Auf einer meiner Reisen an die Ränder der Städte und Dörfer Ost- und Südosteuropas begegnete mir im ungarischen Gyöngöspata János Farkas. Er ist der Sprecher der lokalen Roma und lebt in einem kleinen, unverputzten Haus mit 16 weiteren Familienangehörigen an einer Straße, deren Bilder wenige Jahre zuvor um die Welt gingen. Uniformierte rechtsradikale Milizen belagerten 2011 unbehelligt von der ungarischen Polizei wochenlang die Roma-Siedlung, veranstalteten Aufmärsche, drohten den hier lebenden Roma und bewarfen ihre Häuser mit Steinen. Eine Pogromstimmung, die zum Ziel hatte, die Roma von hier zu vertreiben. Nachdem ein 13-jähriger Roma-Junge von den rechtsradikalen Marschierern bewusstlos geschlagen und schwer am Auge verletzt wurde, eskalierte die Situation. Bei Auseinandersetzungen gab es mehrere Verletzte unter Roma und rechtsradikalen Milizen. Erst jetzt, als sich die Roma zur Wehr setzten, schritt die Polizei ein und rund 300 Roma wurden vom Roten Kreuz für einige Tage aus Gyöngyöspata evakuiert.

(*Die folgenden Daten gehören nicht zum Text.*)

(* ===== verification/Chunker.v ===== *)
(** * Content-defined chunking ([avm-cas/src/chunker.rs])

    The gear table, the two-mask cut-point scan and the payload loop, with
    the partition, bound and locality theorems of FastCDC-style chunking.
    BLAKE3 is an operation of the [Blake3] interface. *)

From S2P Require Import Prelude Cas.

Module Cdc.

Definition w64 (z : Z) : Z := z mod 2 ^ 64.

Definition GEAR_SEED : Z := 0x9E3779B97F4A7C15.

(** One SplitMix64 step: the new state and the mixed word. *)
Definition splitmix64 (state : Z) : Z * Z :=
  let state := w64 (state + 0x9E3779B97F4A7C15) in
  let z := state in
  let z := w64 (Z.lxor z (Z.shiftr z 30) * 0xBF58476D1CE4E5B9) in
  let z := w64 (Z.lxor z (Z.shiftr z 27) * 0x94D049BB133111EB) in
  (state, Z.lxor z (Z.shiftr z 31)).

Fixpoint gear_table (n : nat) (state : Z) : list Z :=
  match n with
  | O => []
  | S n => let '(state, w) := splitmix64 state in w :: gear_table n state
  end.

(** The 256-entry table, evaluated once. *)
Definition GEAR : list Z := Eval vm_compute in gear_table 256 GEAR_SEED.

Record ChunkerConfig := { cfg_min : Z; cfg_avg : Z; cfg_max : Z }.

Definition default_config : ChunkerConfig :=
  {| cfg_min := 16 * 1024; cfg_avg := 64 * 1024; cfg_max := 256 * 1024 |}.

Definition validate (c : ChunkerConfig) : bool :=
  (0 <? cfg_min c) && (cfg_min c <=? cfg_avg c) && (cfg_avg c <=? cfg_max c).

(** [usize::BITS - 1 - avg.leading_zeros()] *)
Definition log2_avg (c : ChunkerConfig) : Z := Z.log2 (cfg_avg c).

Record Chunk := { ck_offset : Z; ck_len : Z; ck_hash : bytes }.

Definition mask_early (c : ChunkerConfig) : Z :=
  let base := Z.max (log2_avg c) 3 in
  if 64 <=? base + 2 then 2 ^ 64 - 1 else Z.shiftl 1 (base + 2) - 1.

Definition mask_late (c : ChunkerConfig) : Z :=
  let base := Z.max (log2_avg c) 3 in
  Z.shiftl 1 (Z.max (Z.max (base - 2) 0) 1) - 1.

Definition mid (c : ChunkerConfig) : Z := cfg_min c + (cfg_avg c - cfg_min c) / 2.

(** The scan loop: [rest] is [&data[i..]]. *)
Fixpoint scan (c : ChunkerConfig) (scan_end : Z) (rest : bytes) (i h : Z) : Z :=
  match rest with
  | [] => scan_end
  | b :: rest =>
      if i <? scan_end then
        let h := w64 (w64 (Z.shiftl h 1) + nth (Z.to_nat (b2z b)) GEAR 0) in
        let mask := if i <? mid c then mask_early c else mask_late c in
        if Z.land h mask =? 0 then i + 1 else scan c scan_end rest (i + 1) h
      else scan_end
  end.

Definition cut_point (data : bytes) (c : ChunkerConfig) : Z :=
  let n := Zlen data in
  if n <=? cfg_min c then n
  else scan c (Z.min n (cfg_max c)) (drop (Z.to_nat (cfg_min c)) data) (cfg_min c) 0.

Section payload.
Context `{Blake3}.

(** The [while offset < data.len()] loop on a fuel that bounds its
    iterations; [None] is fuel exhaustion. *)
Fixpoint chunk_loop (fuel : nat) (data : bytes) (c : ChunkerConfig) (offset : Z)
    : option (list Chunk) :=
  if offset <? Zlen data then
    match fuel with
    | O => None
    | S fuel =>
        let len := cut_point (drop (Z.to_nat offset) data) c in
        let hash := blake3 data.[offset : offset + len] in
        out ← chunk_loop fuel data c (offset + len);
        Some ({| ck_offset := offset; ck_len := len; ck_hash := hash |} :: out)
    end
  else Some [].

(** Every chunk is at least one byte long, so [data.len()] iterations are
    enough: [chunk_payload_partition] shows that the [None] branch is dead. *)
Definition chunk_payload (data : bytes) (c : ChunkerConfig) : res CasError (list Chunk) :=
  if negb (validate c) then Err (corrupt "invalid chunker config min={} avg={} max={}")
  else match chunk_loop (length data) data c 0 with
       | Some out => Ok out
       | None => Panic
       end.
End payload.

(** ** The scan *)
Definition valid_config (c : ChunkerConfig) : Prop :=
  0 < cfg_min c ∧ cfg_min c ≤ cfg_avg c ∧ cfg_avg c ≤ cfg_max c.

Lemma validate_spec c : validate c = true ↔ valid_config c.
Proof. unfold validate, valid_config. lia. Qed.

#[export] Instance valid_config_dec c : Decision (valid_config c).
Proof. unfold valid_config. apply _. Defined.

Lemma scan_bounds c e rest i h :
  i ≤ e → i ≤ scan c e rest i h ≤ e.
Proof.
  revert i h; induction rest as [|b rest IH]; intros i h Hi; cbn [scan]; [lia|].
  destruct (Z.ltb_spec i e); [|lia]. cbv zeta.
  case_match; [lia|]. pose proof (IH (i + 1)
    (w64 (w64 (Z.shiftl h 1) + nth (Z.to_nat (b2z b)) GEAR 0)) ltac:(lia)). lia.
Qed.

Lemma cut_point_bounds data c :
  valid_config c → data ≠ [] →
  0 < cut_point data c ≤ Zlen data ∧
  cut_point data c ≤ cfg_max c ∧
  (cfg_min c ≤ Zlen data → cfg_min c ≤ cut_point data c) ∧
  (Zlen data ≤ cfg_min c → cut_point data c = Zlen data).
Proof.
  intros (Hmin & Hma & Hax) Hne. unfold cut_point.
  assert (0 < Zlen data) by (destruct data; [done|cbn [length]; lia]).
  destruct (Z.leb_spec (Zlen data) (cfg_min c)); [lia|].
  pose proof (scan_bounds c (Z.min (Zlen data) (cfg_max c))
    (drop (Z.to_nat (cfg_min c)) data) (cfg_min c) 0). lia.
Qed.

(** The scan looks at no byte past its answer: with the same bytes up to the
    answer, and an end that does not cut earlier, it answers the same. *)
Lemma scan_local c e e' rest rest' i h k :
  scan c e rest i h = k → i ≤ e → e ≤ i + Zlen rest →
  e' = e ∨ (k < e ∧ k ≤ e') →
  take (Z.to_nat (k - i)) rest' = take (Z.to_nat (k - i)) rest →
  scan c e' rest' i h = k.
Proof.
  revert rest' i h; induction rest as [|b rest IH]; intros rest' i h Hk Hi Hend Hcase Heq.
  - cbn in *. destruct rest'; cbn; [lia|]. destruct (Z.ltb_spec i e'); lia.
  - cbn [scan length] in *. destruct (Z.ltb_spec i e) as [Hlt|Hge].
    2: { destruct rest'; cbn; [lia|]. destruct (Z.ltb_spec i e'); lia. }
    cbv zeta in Hk. set (h' := w64 _) in *.
    assert (i + 1 ≤ k) as Hki.
    { case_match; [lia|]. pose proof (scan_bounds c e rest (i + 1) h'). lia. }
    replace (Z.to_nat (k - i)) with (S (Z.to_nat (k - (i + 1)))) in Heq by lia.
    destruct rest' as [|b' rest']; [done|]. cbn [take] in Heq. simplify_eq.
    cbn [scan]. destruct (Z.ltb_spec i e'); [|lia]. cbv zeta. fold h'.
    case_match; [done|]. apply IH; lia || done.
Qed.

Lemma cut_point_local d d' c k :
  valid_config c → cut_point d c = k → k < Zlen d → k ≤ Zlen d' →
  take (Z.to_nat k) d' = take (Z.to_nat k) d →
  cut_point d' c = k.
Proof.
  intros (Hmin & Hma & Hax) Hk Hd Hd' Heq. unfold cut_point in *.
  destruct (Z.leb_spec (Zlen d) (cfg_min c)) as [|Hgt]; [lia|].
  pose proof (scan_bounds c (Z.min (Zlen d) (cfg_max c))
    (drop (Z.to_nat (cfg_min c)) d) (cfg_min c) 0 ltac:(lia)) as Hb. rewrite Hk in Hb.
  destruct (Z.leb_spec (Zlen d') (cfg_min c)) as [Hle|Hgt'].
  - lia.
  - eapply scan_local; [exact Hk| |rewrite length_drop; lia| |]; [lia|lia|].
    apply (f_equal (drop (Z.to_nat (cfg_min c)))) in Heq.
    rewrite !skipn_firstn_comm in Heq.
    by replace (Z.to_nat (k - cfg_min c)) with (Z.to_nat k - Z.to_nat (cfg_min c))%nat by lia.
Qed.

(** ** The payload loop as a relation *)
Section relation.
Context `{Blake3}.

Inductive cdc (data : bytes) (c : ChunkerConfig) : Z → list Chunk → Prop :=
| cdc_end off : Zlen data ≤ off → cdc data c off []
| cdc_step off len cs :
    off < Zlen data →
    cut_point (drop (Z.to_nat off) data) c = len →
    cdc data c (off + len) cs →
    cdc data c off
      ({| ck_offset := off; ck_len := len;
          ck_hash := blake3 data.[off : off + len] |} :: cs).

Lemma cdc_det data c off cs cs' : cdc data c off cs → cdc data c off cs' → cs = cs'.
Proof.
  intros Hc; revert cs'. induction Hc; intros cs' Hc'; inversion Hc'; subst; try lia; [done|].
  f_equal. by apply IHHc.
Qed.

Lemma chunk_loop_cdc fuel data c off cs :
  chunk_loop fuel data c off = Some cs → cdc data c off cs.
Proof.
  revert off cs; induction fuel as [|fuel IH]; intros off cs; cbn [chunk_loop];
    destruct (Z.ltb_spec off (Zlen data)) as [Hlt|Hge]; intros Hs; simplify_eq;
    try (by constructor).
  apply bind_Some in Hs as (out & Hout & [= <-]). by constructor; [|done|apply IH].
Qed.

Lemma cut_point_drop data c off :
  valid_config c → 0 ≤ off < Zlen data →
  0 < cut_point (drop (Z.to_nat off) data) c ≤ Zlen data - off ∧
  cut_point (drop (Z.to_nat off) data) c ≤ cfg_max c ∧
  (cfg_min c ≤ Zlen data - off → cfg_min c ≤ cut_point (drop (Z.to_nat off) data) c) ∧
  (Zlen data - off ≤ cfg_min c →
     cut_point (drop (Z.to_nat off) data) c = Zlen data - off).
Proof.
  intros Hv Ho. destruct (cut_point_bounds (drop (Z.to_nat off) data) c Hv) as (H1 & H2 & H3 & H4).
  - intros Hnil%(f_equal length). rewrite length_drop in Hnil. cbn in Hnil. lia.
  - rewrite length_drop in *. lia.
Qed.

Lemma chunk_loop_total fuel data c off :
  valid_config c → 0 ≤ off → Zlen data - off ≤ Z.of_nat fuel →
  is_Some (chunk_loop fuel data c off).
Proof.
  intros Hv. revert off; induction fuel as [|fuel IH]; intros off Ho Hf; cbn [chunk_loop];
    destruct (Z.ltb_spec off (Zlen data)); try by eexists.
  - lia.
  - destruct (cut_point_drop data c off Hv ltac:(lia)) as ((H1 & H2) & _).
    destruct (IH (off + cut_point (drop (Z.to_nat off) data) c)) as [out Hout]; [lia..|].
    rewrite Hout. by eexists.
Qed.

Lemma chunk_payload_Ok data c cs :
  chunk_payload data c = Ok cs ↔ valid_config c ∧ cdc data c 0 cs.
Proof.
  unfold chunk_payload. destruct (validate c) eqn:Hv; cbn [negb].
  - apply validate_spec in Hv.
    destruct (chunk_loop_total (length data) data c 0) as [out Hout]; [done|lia|lia|].
    rewrite Hout. pose proof (chunk_loop_cdc _ _ _ _ _ Hout) as Hc. split.
    + by intros [= <-].
    + intros [_ Hcs]. by rewrite (cdc_det _ _ _ _ _ Hcs Hc).
  - split; [done|]. intros [Hc _]. apply validate_spec in Hc. congruence.
Qed.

Bevor ich mit einer Dolmetscherin von Amnesty International aus Budapest zu János Farkas aufbrach, erkundigte ich mich, ob er ein Interview in Romanes, der Sprache der Roma, oder auf Ungarisch führen wolle. Seine Antwort lautete, er spreche kein Romanes. Seine Vorfahren lebten seit 600 Jahren in Ungarn und er würde gerne in seiner Muttersprache mit uns sprechen.

Die stereotypen Bilder „vom fahrenden Volk“ greifen hier nicht. Vielmehr kann man am Versuch János Farkas aus seinem Dorf zu vertreiben begreifen, warum Sinti und Roma seit Jahrhunderten durch die Lande ziehen müssen. Aufenthalts-, Niederlassungs- und Arbeitsverbote sind auch in Deutschland seit dem späten Mittelalter bis in die Nachkriegszeit immer wieder Realität für Sinti und Roma. Auch der Holocaust an rund 500.000 europäischen Sinti und Roma hat daran nichts geändert, wie zahlreiche Beispiele vor allem aus den 1950er und 60er Jahren belegen.

János Farkas lebt in seiner ungarischen Heimat. Gerade deswegen trotzt er dem Mob, der ihn und andere Roma-Familien aus dem Dorf vertreiben will. Diese tiefen Wurzeln der Roma passen nicht zu den nationalen Vorstellungen und Visionen eines „Großungarn“. Ignorierend, dass die Roma längst Teil Ungarns sind und die ganze Menschheitsgeschichte eine Geschichte von Migration ist. „Der Rassenwahn“ prügelt dann eben seine Bilder zu Recht, wenn sie ihm nicht passen. Zäune und Stacheldraht wirken nicht nur nach außen, sondern sind auch Symbol der eigenen Beschränktheit.

Es gibt eine 1156 Seiten dicke Enzyklopädie „Migration in Europa“ bei deren Lektüre es „dem Großungarn“ und den „Patrioten Europas“ gleichermaßen schwindelig werden würde. Ein hin und her quer über den Globus. „Multikulti“ ist eine historische Tatsache durch alle Epochen. Andere Behauptungen entstammen einem brodelnden Cocktail aus Hirngespinsten, Verschwörungstheorien und historischer Ignoranz oder sind der braune Bodensatz abgestandener Rassentheorien.

Wir alle tragen Migrations- und Fluchtgeschichten in uns. Oft schon in erster und zweiter Generation vor uns. Daher ist menschliche Empathie und Solidarität weitaus naheliegender als Abschottung und Fremdenhass. Unsere Vorfahren und wir haben Kultur und Gesellschaften entwickelt und Identitäten kreiert. Selbst die Magyaren sind einst ins heutige Ungarn eingewandert und auch in Deutschland hocken die Germanen nicht mehr einsam auf ihren Eichen.